(* ===== verification/Node.v ===== *)
(** * Peers (src/node.c)

    The object the server keeps for each other member: how far its log is known to
    match and what was sent to it last.  Sockets and the buffers of the connection
    are not part of it; a connected node is one in the server's list of connected
    nodes. *)

From Stdlib Require Import ZArith Lia.
From Stdlib Require Import Strings.Byte.
From stdpp Require Import base list numbers.
From S2P Require Import Prelude Uri.

Record node := mk_peer {
  n_name : list byte;
  n_uris : list sc_uri;
  n_interval : Z;
  n_next : Z;
  n_match : Z;
  n_round : Z;
  n_ss_pos : Z;
  n_ss_index : Z;
  n_msg_inflight : Z;
  n_in_timestamp : Z;
  n_out_timestamp : Z
}.

Definition node_create (name : list byte) : node := mk_peer name [] 32 1 0 0 0 0 0 0 0.

Definition node_update_indexes (n : node) (round match_ : Z) : node :=
  mk_peer (n_name n) (n_uris n) (n_interval n) (n_next n) match_ round (n_ss_pos n) (n_ss_index n)
    (n_msg_inflight n) (n_in_timestamp n) (n_out_timestamp n).

Definition node_clear_indexes (n : node) (match_ : Z) : node :=
  mk_peer (n_name n) (n_uris n) (n_interval n) (match_ +₆₄ 1) match_ 0 0 0 0 0 0.

(** The effect on the object; the caller also takes it from the connected nodes. *)
Definition node_disconnect (n : node) : node := node_clear_indexes n (n_match n).

Definition node_add_uris (n : node) (uris : list sc_uri) : node :=
  mk_peer (n_name n) (n_uris n ++ omap (fun u => sc_uri_create (Some (u_str u))) uris) (n_interval n) (n_next n)
    (n_match n) (n_round n) (n_ss_pos n) (n_ss_index n) (n_msg_inflight n) (n_in_timestamp n) (n_out_timestamp n).

Definition node_set_in_timestamp (n : node) (t : Z) : node :=
  mk_peer (n_name n) (n_uris n) (n_interval n) (n_next n) (n_match n) (n_round n) (n_ss_pos n) (n_ss_index n)
    (n_msg_inflight n) t (n_out_timestamp n).

Definition node_set_inflight (n : node) (i : Z) : node :=
  mk_peer (n_name n) (n_uris n) (n_interval n) (n_next n) (n_match n) (n_round n) (n_ss_pos n) (n_ss_index n)
    i (n_in_timestamp n) (n_out_timestamp n).

Definition node_set_match (n : node) (match_ next : Z) : node :=
  mk_peer (n_name n) (n_uris n) (n_interval n) next match_ (n_round n) (n_ss_pos n) (n_ss_index n)
    (n_msg_inflight n) (n_in_timestamp n) (n_out_timestamp n).

Definition node_set_round (n : node) (round : Z) : node :=
  mk_peer (n_name n) (n_uris n) (n_interval n) (n_next n) (n_match n) round (n_ss_pos n) (n_ss_index n)
    (n_msg_inflight n) (n_in_timestamp n) (n_out_timestamp n).

(** [node_try_connect]: the delay until the next trial, the return code when the node
    is connected already and otherwise the address to connect to; the addresses are
    tried in turn. *)
Definition node_try_connect (n : node) (connected : bool) (randtimer : Z) : Z * option sc_uri * node :=
  let interval := if connected then n_interval n else Z.min (32 * 1024) (n_interval n * 2) in
  let timeout := (randtimer `mod` 512) + interval + 32 in
  let with_ uris interval :=
    mk_peer (n_name n) uris interval (n_next n) (n_match n) (n_round n) (n_ss_pos n) (n_ss_index n)
      (n_msg_inflight n) (n_in_timestamp n) (n_out_timestamp n) in
  if connected then (timeout, None, with_ (n_uris n) 64)
  else
    match n_uris n with
    | [] => (timeout, None, with_ [] interval)
    | uri :: uris => (timeout, Some uri, with_ (uris ++ [uri]) interval)
    end.

(** The delay grows up to 32 s and stays in bounds. *)
Lemma node_try_connect_delay n connected r :
  0 <= r -> 0 <= n_interval n <= 32 * 1024 ->
  let '(timeout, _, n') := node_try_connect n connected r in
  32 <= timeout < 32 * 1024 + 512 + 32 /\ 0 <= n_interval n' <= 32 * 1024.
Proof.
  intros Hr Hi. pose proof (Z.mod_pos_bound r 512). unfold node_try_connect. destruct connected; cbn [n_interval]; [lia|].
  destruct (n_uris n); cbn [n_interval]; lia.
Qed.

TASK PROMPT
Nothing but the complete listing, repeated exactly, belongs in the answer.

ANSWER FOR THIS EXERCISE
(* ===== verification/Node.v ===== *)
(** * Peers (src/node.c)

    The object the server keeps for each other member: how far its log is known to
    match and what was sent to it last.  Sockets and the buffers of the connection
    are not part of it; a connected node is one in the server's list of connected
    nodes. *)

From Stdlib Require Import ZArith Lia.
From Stdlib Require Import Strings.Byte.
From stdpp Require Import base list numbers.
From S2P Require Import Prelude Uri.

Record node := mk_peer {
  n_name : list byte;
  n_uris : list sc_uri;
  n_interval : Z;
  n_next : Z;
  n_match : Z;
  n_round : Z;
  n_ss_pos : Z;
  n_ss_index : Z;
  n_msg_inflight : Z;
  n_in_timestamp : Z;
  n_out_timestamp : Z
}.

Definition node_create (name : list byte) : node := mk_peer name [] 32 1 0 0 0 0 0 0 0.

Definition node_update_indexes (n : node) (round match_ : Z) : node :=
  mk_peer (n_name n) (n_uris n) (n_interval n) (n_next n) match_ round (n_ss_pos n) (n_ss_index n)
    (n_msg_inflight n) (n_in_timestamp n) (n_out_timestamp n).

Definition node_clear_indexes (n : node) (match_ : Z) : node :=
  mk_peer (n_name n) (n_uris n) (n_interval n) (match_ +₆₄ 1) match_ 0 0 0 0 0 0.

(** The effect on the object; the caller also takes it from the connected nodes. *)
Definition node_disconnect (n : node) : node := node_clear_indexes n (n_match n).

Definition node_add_uris (n : node) (uris : list sc_uri) : node :=
  mk_peer (n_name n) (n_uris n ++ omap (fun u => sc_uri_create (Some (u_str u))) uris) (n_interval n) (n_next n)
    (n_match n) (n_round n) (n_ss_pos n) (n_ss_index n) (n_msg_inflight n) (n_in_timestamp n) (n_out_timestamp n).

Definition node_set_in_timestamp (n : node) (t : Z) : node :=
  mk_peer (n_name n) (n_uris n) (n_interval n) (n_next n) (n_match n) (n_round n) (n_ss_pos n) (n_ss_index n)
    (n_msg_inflight n) t (n_out_timestamp n).

Definition node_set_inflight (n : node) (i : Z) : node :=
  mk_peer (n_name n) (n_uris n) (n_interval n) (n_next n) (n_match n) (n_round n) (n_ss_pos n) (n_ss_index n)
    i (n_in_timestamp n) (n_out_timestamp n).

Definition node_set_match (n : node) (match_ next : Z) : node :=
  mk_peer (n_name n) (n_uris n) (n_interval n) next match_ (n_round n) (n_ss_pos n) (n_ss_index n)
    (n_msg_inflight n) (n_in_timestamp n) (n_out_timestamp n).

Definition node_set_round (n : node) (round : Z) : node :=
  mk_peer (n_name n) (n_uris n) (n_interval n) (n_next n) (n_match n) round (n_ss_pos n) (n_ss_index n)
    (n_msg_inflight n) (n_in_timestamp n) (n_out_timestamp n).

(** [node_try_connect]: the delay until the next trial, the return code when the node
    is connected already and otherwise the address to connect to; the addresses are
    tried in turn. *)
Definition node_try_connect (n : node) (connected : bool) (randtimer : Z) : Z * option sc_uri * node :=
  let interval := if connected then n_interval n else Z.min (32 * 1024) (n_interval n * 2) in
  let timeout := (randtimer `mod` 512) + interval + 32 in
  let with_ uris interval :=
    mk_peer (n_name n) uris interval (n_next n) (n_match n) (n_round n) (n_ss_pos n) (n_ss_index n)
      (n_msg_inflight n) (n_in_timestamp n) (n_out_timestamp n) in
  if connected then (timeout, None, with_ (n_uris n) 64)
  else
    match n_uris n with
    | [] => (timeout, None, with_ [] interval)
    | uri :: uris => (timeout, Some uri, with_ (uris ++ [uri]) interval)
    end.

(** The delay grows up to 32 s and stays in bounds. *)
Lemma node_try_connect_delay n connected r :
  0 <= r -> 0 <= n_interval n <= 32 * 1024 ->
  let '(timeout, _, n') := node_try_connect n connected r in
  32 <= timeout < 32 * 1024 + 512 + 32 /\ 0 <= n_interval n' <= 32 * 1024.
Proof.
  intros Hr Hi. pose proof (Z.mod_pos_bound r 512). unfold node_try_connect. destruct connected; cbn [n_interval]; [lia|].
  destruct (n_uris n); cbn [n_interval]; lia.
Qed.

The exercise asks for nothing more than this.